An American in Durham: I’ll have an Americano please!
“I’ll have an Americano please,” I said. The guy behind the coffee stand register of the London train station shot up an amused glance and asked where I was from before relinquishing my change.
“Cleveland,” I answered.
“Is this your first time in the U.K.?”
“Yes,” I replied, in a tone expressing anxiety and the hope that he might divulge some sort of survival tip. “Oh, well, welcome then!” was all he said.
I walked away towards the platform, bewildered. Did I just receive a formal welcome to a nation from a barista in St. Pancras Station? In America they would just ask if you wanted five shots of espresso in your coffee and leave things at that, but welcome?
Half an hour later, I boarded a train with sensations of jet lag and giddy excitement mingling to produce the sort of subdued bliss that one only feels during their first few hours in a foreign country. My family and I were travelling three hours north to a university I’d thought very little of until the day prior when, coincidentally, I’d received an offer of admission. I slumped down into my comfortable train seat and let myself become hypnotized by the endless green pastures outside the window. “An enjoyable public transportation experience, and no urban sprawl, where am I?” A man with a trolley offered us biscuits and I felt like a child headed to Hogwarts. I declined however; I wasn’t really interested in a dry cracker like the treats we feed our dogs in America. “No, you must try this,” My dad said. My first shortbread cookie, or Walker’s biscuit, was a revelation: is this what real butter tastes like? I had been delivered from the purgatory of American butter substitutes, muddled with chemical additions of vitamin E and omega-3’s. If biscuits were considered snack food, my thoughts hovered on how delicious legitimate desserts would be. My mental tally comparing British and American culture had already begun, and the U.K. was definitely winning in the food service sector.
After three hours which passed in what seemed like a quarter of one, we arrived to a view like none I had seen that day or in any of my travels. Notre Dame, Chartes, even the Vatican, could not compare with the sight of Durham Cathedral from the Viaduct Bridge.
That first trip to Durham last March, on the concluding day of Epiphany term, lasted less than 24 hours. What followed was a pinball-ing tour of the United Kingdom as I visited all the British universities to which I’d applied. None, however, showed themselves quite so well as Durham had. Coming from America, I was easily wooed and overcome by the architecture in Durham, being 700 years older than my country’s founding documents. The town was lively, but not daunting, I felt very safe in its streets, compared with London’s.

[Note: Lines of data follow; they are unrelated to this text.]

(* ===== verification/ObjectStore.v ===== *)
(** The raw object-store adapter (crate [strom-object-store]).

    Keys, bodies, bounds and validators with their constructors, the evidence a
    conditional create yields, and the four operations of the adapter.  The backend
    (the [object_store] crate over a bucket) is the class [Backend]: its world and its
    four requests.  [BackendLaws] states what such a store promises of each request:
    a create succeeds only on an absent key, an ambiguous failure may or may not have
    taken effect, a read and a listing change nothing.  Other actors, and requests
    whose outcome was lost, act around every request within the relation [env]; the
    theorems say what was true at some point of an operation, and what stays true when
    [env] keeps it.

    A store may have more state than its contents: requests under way, and actors whose
    next moves depend on what they did before.  [StoreState] and [StateLaws] state the same
    promises over such a state; [BackendLaws] is the case where the contents are all
    ([plain_state], [plain_laws]), and the operations are proved once, over the former. *)

From S2P Require Import Prelude OrdMap Text.

(** * Bounds *)

(** strom-object-store/src/bounds.rs:3-4, [KEY_BYTES_MAX]. *)
Definition KEY_BYTES_MAX : Z := 1024.
(** strom-object-store/src/bounds.rs:6-7, [LIST_KEYS_MAX]. *)
Definition LIST_KEYS_MAX : Z := 1000.
(** strom-object-store/src/bounds.rs:9-11, [PUT_BYTES_MAX]. *)
Definition PUT_BYTES_MAX : Z := 5 * 1024 * 1024 * 1024.

(** * Keys *)

(** strom-object-store/src/key.rs:88-101, [ObjectKeyError]. *)
Inductive ObjectKeyError : Type :=
| KeyEmpty
| KeyTooLong (bytes_actual : Z)
| KeyForbiddenCharacter (character : char)
| KeyEmptySegment
| KeyRelativeSegment.

#[export] Instance ObjectKeyError_eq_dec : EqDecision ObjectKeyError.
Proof. solve_decision. Defined.

(** strom-object-store/src/key.rs:82-86, [is_key_character]. *)
Definition is_key_character (character : char) : bool :=
  is_ascii_lowercase character || is_ascii_digit character
  || bool_decide (character ∈ [45; 95; 46]).

(** strom-object-store/src/key.rs:48-61, [ObjectKey::try_from (segments)]. *)
Fixpoint key_segments (segments : list str) : Result ObjectKeyError unit :=
  match segments with
  | [] => Ok tt
  | segment :: segments =>
      if bool_decide (segment = []) then Err KeyEmptySegment
      else if bool_decide (segment = lit ".") || bool_decide (segment = lit "..")
      then Err KeyRelativeSegment
      else
        match List.find (λ character, negb (is_key_character character)) segment with
        | Some character => Err (KeyForbiddenCharacter character)
        | None => key_segments segments
        end
  end.

(** strom-object-store/src/key.rs:36-64, [ObjectKey::try_from (check)]. *)
Definition key_check (raw : str) : Result ObjectKeyError str :=
  if bool_decide (raw = []) then Err KeyEmpty
  else if KEY_BYTES_MAX <? str_len raw then Err (KeyTooLong (str_len raw))
  else
    let? _ := key_segments (split_char 47 raw) in
    Ok raw.

(** strom-object-store/src/key.rs:14-16, [ObjectKey]. *)
Definition ObjectKey : Type := Refined (accepts key_check).

#[export] Instance ObjectKey_eq_dec : EqDecision ObjectKey := _.

(** strom-object-store/src/key.rs:36-80, [ObjectKey::try_from]. *)
Definition ObjectKey_try_from (raw : str) : Result ObjectKeyError ObjectKey :=
  checked key_check raw.

(** strom-object-store/src/key.rs:19-22, [ObjectKey::as_str]. *)
Definition key_str (key : ObjectKey) : str := content key.

(** * Bodies, bounds and validators *)

(** strom-object-store/src/bytes.rs:58-66, [PutBodyError]. *)
Inductive PutBodyError : Type :=
| BodyEmpty
| BodyOverPutBound (bytes_actual : Z).

(** strom-object-store/src/bytes.rs:33-48, [PutBody::try_from (check)]. *)
Definition put_body_check (raw : list Z) : Result PutBodyError (list Z) :=
  if bool_decide (raw = []) then Err BodyEmpty
  else if PUT_BYTES_MAX <? zlen raw then Err (BodyOverPutBound (zlen raw))
  else Ok raw.

(** strom-object-store/src/bytes.rs:8-10, [PutBody]. *)
Definition PutBody : Type := Refined (accepts put_body_check).

#[export] Instance PutBody_eq_dec : EqDecision PutBody := _.

(** strom-object-store/src/bytes.rs:33-56, [PutBody::try_from]. *)
Definition PutBody_try_from (raw : list Z) : Result PutBodyError PutBody :=
  checked put_body_check raw.

(** strom-object-store/src/bytes.rs:13-16, [PutBody::as_slice]. *)
Definition body_bytes (body : PutBody) : list Z := content body.

(** strom-object-store/src/bytes.rs:68-85, [ByteBound]. *)
Definition ByteBound_try_from (raw : Z) : option NonZeroU64 := NonZeroU64_new raw.

(** strom-object-store/src/bytes.rs:109-118, [Etag::try_from (check)]. *)
Definition etag_check (raw : str) : Result unit str :=
  if bool_decide (raw = []) then Err tt else Ok raw.

(** strom-object-store/src/bytes.rs:92-94, [Etag]. *)
Definition Etag : Type := Refined (accepts etag_check).

#[export] Instance Etag_eq_dec : EqDecision Etag := _.

(** The [Display] of [EmptyEtag].
    strom-object-store/src/bytes.rs:120-123, [EmptyEtag]. *)
Definition empty_etag_display : str := lit "etag is empty".

(** * Evidence *)

(** strom-object-store/src/evidence.rs:9-24, [CreateEvidence]. *)
Inductive CreateEvidence : Type := Direct | DurableMatch | NotOurs | Unresolved.

#[export] Instance CreateEvidence_eq_dec : EqDecision CreateEvidence.
Proof. solve_decision. Defined.

(** strom-object-store/src/evidence.rs:26-52, [RawObject]. *)
Record RawObject : Type := mk_raw { raw_body : list Z; raw_etag : Etag }.

(** strom-object-store/src/evidence.rs:88-95, [KeysBoundError]. *)
Inductive KeysBoundError : Type := KeysBoundZero | KeysOverListBound (keys_actual : Z).

(** The count is a [usize], so only zero fails the first test.
    strom-object-store/src/evidence.rs:74-86, [KeysBound::try_from (check)]. *)
Definition keys_bound_check (raw : Z) : Result KeysBoundError Z :=
  if raw <=? 0 then Err KeysBoundZero
  else if LIST_KEYS_MAX <? raw then Err (KeysOverListBound raw)
  else Ok raw.

(** strom-object-store/src/evidence.rs:63-72, [KeysBound]. *)
Definition KeysBound : Type := Refined (accepts keys_bound_check).

(** strom-object-store/src/evidence.rs:54-61, [ListPageRequest]. *)
Record ListPageRequest : Type := mk_list_request {
  list_prefix : ObjectKey;
  start_exclusive : option ObjectKey;
  keys_max : KeysBound
}.

(** strom-object-store/src/evidence.rs:97-107, [ListPage]. *)
Record ListPage : Type := mk_page {
  page_keys : list ObjectKey;
  page_continuation : option ObjectKey
}.

(** * Failures *)

(** strom-object-store/src/error.rs:22-41, [StoreContradiction]. *)
Inductive DurableContradiction : Type :=
| OversizedObject (key : ObjectKey) (bytes_max bytes_actual : Z)
| ForeignKey (listed detail : str)
| UnorderedList (previous listed : ObjectKey).

(** strom-object-store/src/error.rs:5-20, [StoreError]. *)
Inductive StoreError : Type :=
| StoreRetryable (detail : str)
| StoreRejected (detail : str)
| StoreContradicted (contradiction : DurableContradiction).

(** The escaped [Debug] spellings of a string and of a character. *)
Class DebugFormat : Type := {
  debug_str : str → str;
  debug_char : char → str
}.

(** strom-object-store/src/key.rs:88-101, [Display for ObjectKeyError]. *)
Definition object_key_error_display `{DebugFormat} (error : ObjectKeyError) : str :=
  match error with
  | KeyEmpty => lit "object key is empty"
  | KeyTooLong bytes_actual =>
      lit "object key is " ++ dec bytes_actual ++ lit " bytes; the bound is " ++ dec KEY_BYTES_MAX
  | KeyForbiddenCharacter character =>
      lit "object key contains forbidden character " ++ debug_char character
  | KeyEmptySegment => lit "object key contains an empty segment"
  | KeyRelativeSegment => lit "object key contains a `.` or `..` segment"
  end.

(** strom-object-store/src/error.rs:22-41, [Display for StoreContradiction]. *)
Definition contradiction_display `{DebugFormat} (contradiction : DurableContradiction) : str :=
  match contradiction with
  | OversizedObject key bytes_max bytes_actual =>
      lit "object " ++ key_str key ++ lit " is " ++ dec bytes_actual
      ++ lit " bytes; the bound is " ++ dec bytes_max
  | ForeignKey listed detail =>
      lit "listed key " ++ debug_str listed ++ lit " is not canonical: " ++ detail
  | UnorderedList previous listed =>
      lit "listing returned " ++ key_str listed ++ lit " after " ++ key_str previous
  end.

(** * The backend *)

(** The variants of the backend's error that the adapter tells apart. *)
Inductive BackendErrorKind : Type :=
| BackendNotFound | BackendAlreadyExists | BackendPrecondition | BackendPermissionDenied
| BackendUnauthenticated | BackendNotSupported | BackendNotImplemented | BackendInvalidPath
| BackendUnknownConfigurationKey | BackendOther.

#[export] Instance BackendErrorKind_eq_dec : EqDecision BackendErrorKind.
Proof. solve_decision. Defined.

Record BackendError : Type := mk_backend_error {
  error_kind : BackendErrorKind;
  error_text : str
}.

(** One observed object: the metadata and the stream of its body. *)
Record GetResult : Type := mk_get {
  meta_size : Z;
  meta_etag : option str;
  body_stream : list (Result BackendError (list Z))
}.

(** The requests of an object store, over its world. *)
Class Backend : Type := {
  World : Type;
  path_parse : str → option str;
  put_create : World → str → list Z → World * Result BackendError unit;
  get_object : World → str → World * Result BackendError GetResult;
  list_objects : World → str → option str → World * list (Result BackendError str);
  delete_object : World → str → World * Result BackendError unit
}.

(** Collect a body stream up to its first failure. *)
Fixpoint collect_stream (stream : list (Result BackendError (list Z))) :
    Result BackendError (list Z) :=
  match stream with
  | [] => Ok []
  | Ok chunk :: stream => let? rest := collect_stream stream in Ok (chunk ++ rest)
  | Err e :: _ => Err e
  end.

(** * The adapter *)

(** strom-object-store/src/adapter.rs:257-275, [map_operation_error]. *)
Definition map_operation_error (source : BackendError) : StoreError :=
  match error_kind source with
  | BackendPermissionDenied | BackendUnauthenticated | BackendNotSupported
  | BackendNotImplemented | BackendInvalidPath | BackendUnknownConfigurationKey =>
      StoreRejected (error_text source)
  | _ => StoreRetryable (error_text source)
  end.

(** strom-object-store/src/adapter.rs:239-246, [require_etag]. *)
Definition require_etag (observed : option str) : Result StoreError Etag :=
  let? raw :=
    ok_or (StoreRejected (lit "backend returned no etag for an observed object")) observed in
  map_err (λ _, StoreRejected empty_etag_display) (checked etag_check raw).

(** strom-object-store/src/adapter.rs:248-255, [parse_listed_key]. *)
Definition parse_listed_key `{DebugFormat} (location : str) : Result StoreError ObjectKey :=
  map_err (λ source, StoreContradicted (ForeignKey location (object_key_error_display source)))
    (ObjectKey_try_from location).

(** strom-object-store/src/adapter.rs:214-235, [consume_bounded_object (loop)]. *)
Fixpoint consume_stream (key : ObjectKey) (bytes_max : NonZeroU64) (body : list Z)
    (bytes_observed : Z) (stream : list (Result BackendError (list Z))) :
    Exec (Result StoreError (list Z)) :=
  match stream with
  | [] => Ret (Ok body)
  | Err source :: _ => Ret (Err (map_operation_error source))
  | Ok chunk :: stream =>
      let chunk_bytes := zlen chunk in
      let! bytes_remaining := expect (u64_checked_sub (content bytes_max) bytes_observed) in
      if bytes_remaining <? chunk_bytes then
        Ret (Err (StoreContradicted
          (OversizedObject key (content bytes_max) (u64_saturating_add (content bytes_max) 1))))
      else
        let! bytes_observed := expect (u64_checked_add bytes_observed chunk_bytes) in
        consume_stream key bytes_max (body ++ chunk) bytes_observed stream
  end.

(** strom-object-store/src/adapter.rs:206-237, [consume_bounded_object]. *)
Definition consume_bounded_object (key : ObjectKey) (bytes_max : NonZeroU64)
    (observation : GetResult) : Exec (Result StoreError RawObject) :=
  let!? etag := Ret (require_etag (meta_etag observation)) in
  let!? body := consume_stream key bytes_max [] 0 (body_stream observation) in
  Ret (Ok (mk_raw body etag)).
(* ===== verification/StoreTheory.v ===== *)
(** What the operations of the typed stores say about the object store.

    The operations are those of [Stores.v]; the object store is any backend that
    satisfies the laws of [ObjectStore.v], over its contents or over a richer state.  No
    operation panics.  A read returns bytes
    the store held and their checked decoding; a listing finds the newest coordinate of
    its namespace; a durable establishment means the store held the candidate's bytes,
    and every operation changes at most the one object it names. *)

From S2P Require Import Prelude OrdMap Text Domain Coordinates Partition Seal Wal Forest.
From S2P Require Import ForestTheory Archive Spelling Sst Writer WriterSafety WriterSystem.
From S2P Require Import Bootstrap BootstrapSafety ObjectStore Stores.

(** * Spellings *)

(** The one spelling of a coordinate in a namespace of reverse ordinals. *)
Definition coord_spelling {k} (segment : str) (c : Coord k) : str :=
  str_join slash [segment; NAMESPACE_VERSION; dec_pad 20 (u64_max - coord_get c)].
Definition seal_spelling (g : SealGeneration) : str := coord_spelling SEAL_SEGMENT g.
Definition wal_spelling (b : BatchId) : str := coord_spelling WAL_SEGMENT b.

Lemma seal_object_key_spelling g :
  ∃ key, seal_object_key g = Ret key ∧ key_str key = seal_spelling g.
Proof.
  destruct (seal_object_key_Ret g) as (key & Hk & Hd). exists key. split; [done|].
  unfold SealKey_display in Hd. rewrite coordinate_key_display_Ret in Hd. by injection Hd.
Qed.

Lemma wal_object_key_spelling b :
  ∃ key, wal_object_key b = Ret key ∧ key_str key = wal_spelling b.
Proof.
  destruct (wal_object_key_Ret b) as (key & Hk & Hd). exists key. split; [done|].
  unfold WalKey_display in Hd. rewrite coordinate_key_display_Ret in Hd. by injection Hd.
Qed.

Lemma coord_spelling_order {k} segment (c d : Coord k) :
  ord_lt (coord_spelling segment c) (coord_spelling segment d) ↔ coord_get d < coord_get c.
Proof. apply (coordinate_key_order segment); apply coordinate_key_display_Ret. Qed.

Lemma coord_spelling_inj {k} segment (c d : Coord k) :
  coord_spelling segment c = coord_spelling segment d → c = d.
Proof.
  intros He. apply coord_get_inj.
  destruct (Z.lt_trichotomy (coord_get c) (coord_get d)) as [H|[H|H]]; [|done|];
    apply (coord_spelling_order segment) in H; rewrite He in H; by apply ord_lt_irrefl in H.
Qed.

(** * The newest coordinate of a namespace *)

(** A listing's first key is the newest coordinate, since ordinals are spelled in
    reverse. *)
Definition newest {k} (segment : str) (observed : option (Coord k)) (d : gmap str (list Z)) : Prop :=
  match observed with
  | Some g =>
      is_Some (d !! coord_spelling segment g) ∧
      ∀ c : Coord k, is_Some (d !! coord_spelling segment c) → coord_get c ≤ coord_get g
  | None => ∀ c : Coord k, d !! coord_spelling segment c = None
  end.

Lemma coord_spelling_listed {k} segment (c : Coord k) :
  listed_after (segment ++ slash :: NAMESPACE_VERSION) None (coord_spelling segment c) = true.
Proof.
  unfold listed_after, coord_spelling. cbn [str_join].
  replace (segment ++ slash :: NAMESPACE_VERSION ++ slash :: dec_pad 20 (u64_max - coord_get c))
    with (((segment ++ slash :: NAMESPACE_VERSION) ++ [47]) ++ dec_pad 20 (u64_max - coord_get c))
    by (by rewrite <- !(assoc_L (++))).
  by rewrite starts_with_app.
Qed.

Lemma elem_of_keys_under c prefix start k :
  k ∈ keys_under c prefix start ↔ listed_after prefix start k = true ∧ is_Some (c !! k).
Proof.
  unfold keys_under. rewrite list_elem_of_filter. f_equiv. rewrite list_elem_of_fmap. split.
  - intros ([k' v] & -> & Hin%elem_of_om_iter). by eexists.
  - intros [v Hv]. exists (k, v). split; [done|]. by apply elem_of_om_iter.
Qed.

Lemma StronglySorted_filter {A} (R : relation A) (P : A → Prop) `{∀ x, Decision (P x)} l :
  StronglySorted R l → StronglySorted R (filter P l).
Proof.
  induction 1 as [|x l Hl IH Hx]; [constructor|]. rewrite filter_cons. case_decide; [|done].
  constructor; [done|]. rewrite Forall_forall in *. intros y [_ Hy]%list_elem_of_filter. auto.
Qed.

Lemma keys_under_sorted c prefix start : StronglySorted ord_lt (keys_under c prefix start).
Proof. unfold keys_under. apply StronglySorted_filter, om_iter_sorted. Qed.

Lemma keys_under_head c prefix start k l :
  keys_under c prefix start = k :: l →
  ∀ k', k' ∈ keys_under c prefix start → k' = k ∨ ord_lt k k'.
Proof.
  intros Hk k'. pose proof (keys_under_sorted c prefix start) as Hs. rewrite Hk in Hs |- *. apply StronglySorted_inv in Hs as [_ Hs]. rewrite Forall_forall in Hs.
  rewrite elem_of_cons. intros [->|Hin]; [by left|right; by apply Hs].
Qed.

(** The page of one key under a namespace, read as a coordinate. *)
Lemma first_key_newest {k} segment (page : ListPage) request d :
  no_char slash segment →
  key_str (list_prefix request) = segment ++ slash :: NAMESPACE_VERSION →
  start_exclusive request = None → 1 ≤ content (keys_max request) →
  page_means request page d →
  match page_keys page with
  | [] => newest segment (@None (Coord k)) d
  | listed :: _ => ∀ g : Coord k,
      coordinate_key_from_str segment (key_str listed) = Ret (Ok g) → newest segment (Some g) d
  end.
Proof.
  intros Hno Hp Hst Hmax [Hk _]. rewrite Hst, Hp in Hk. cbn [fmap option_fmap option_map] in Hk.
  set (all := keys_under d (segment ++ slash :: NAMESPACE_VERSION) None) in *.
  assert (∀ c : Coord k, is_Some (d !! coord_spelling segment c) → coord_spelling segment c ∈ all)
    as Hall.
  { intros c Hc. apply elem_of_keys_under. split; [apply coord_spelling_listed|done]. }
  destruct (Z.to_nat (content (keys_max request))) as [|n] eqn:Hn; [lia|].
  destruct (page_keys page) as [|listed rest].
  - destruct all as [|x all]; [|done]. intros c. destruct (d !! _) eqn:Hc; [|done].
    destruct (not_elem_of_nil (coord_spelling segment c)). apply Hall. by eexists.
  - destruct all as [|x l] eqn:Ha; [done|]. injection Hk as Hx _. intros g Hg.
    apply coordinate_key_roundtrip in Hg; [|done]. rewrite coordinate_key_display_Ret in Hg.
    injection Hg as Hg. change (coord_spelling segment g = key_str listed) in Hg.
    rewrite Hx in Hg. unfold all in Ha. split.
    + rewrite Hg. apply (elem_of_keys_under _ (segment ++ slash :: NAMESPACE_VERSION) None).
      rewrite Ha. apply elem_of_cons. by left.
    + intros c Hc. destruct (keys_under_head _ _ _ _ _ Ha (coord_spelling segment c)) as [He|Hlt].
      * rewrite Ha. by apply Hall.
      * rewrite <- Hg in He. apply coord_spelling_inj in He as ->. done.
      * rewrite <- Hg in Hlt. apply coord_spelling_order in Hlt. lia.
Qed.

It seemed, almost, too good to be true: to have found the right place, unexpectedly, so late in my “college-search” process, when many of my friends had already know for several weeks or months which college (American term for university) they would attend. I think that when it comes to college, or university, the word right, though simple to comprehend in other uses, carries so much weight. But it seems that when we find the right place to commit ourselves, the realization is not a conscious thought but an innate sensation, or “gut-feeling” as Americans and Brits alike will say.
I returned to Durham six months later, everything seeming the same, but I felt quite different. I carried a small sense of nationalism, or university-ism on this second visit and felt a numbness from the knowledge that there was so much information I could not determine prior to the start of term.
Now, my orientation as an international student has passed: I have met face-to-face with alcohol during fresher’s week, and we have become amiable friends, with the understanding that I cannot remain loyal to it when I return home at Christmas break. The streets that once appeared idyllic and quintessentially British have now become a part of my everyday life. Within the short span of a month, I no longer feel affronted by your accents, nor does the abundance of potatoes at every meal continue to shock me. Rather, I have begun to notice subtle differences between British and American culture. As I gradually gain awareness of British culture this year, perhaps I might offer a different perspective than that which readers have grown to see themselves. I will certainly share the bits of my background that are thoroughly American for your entertainment.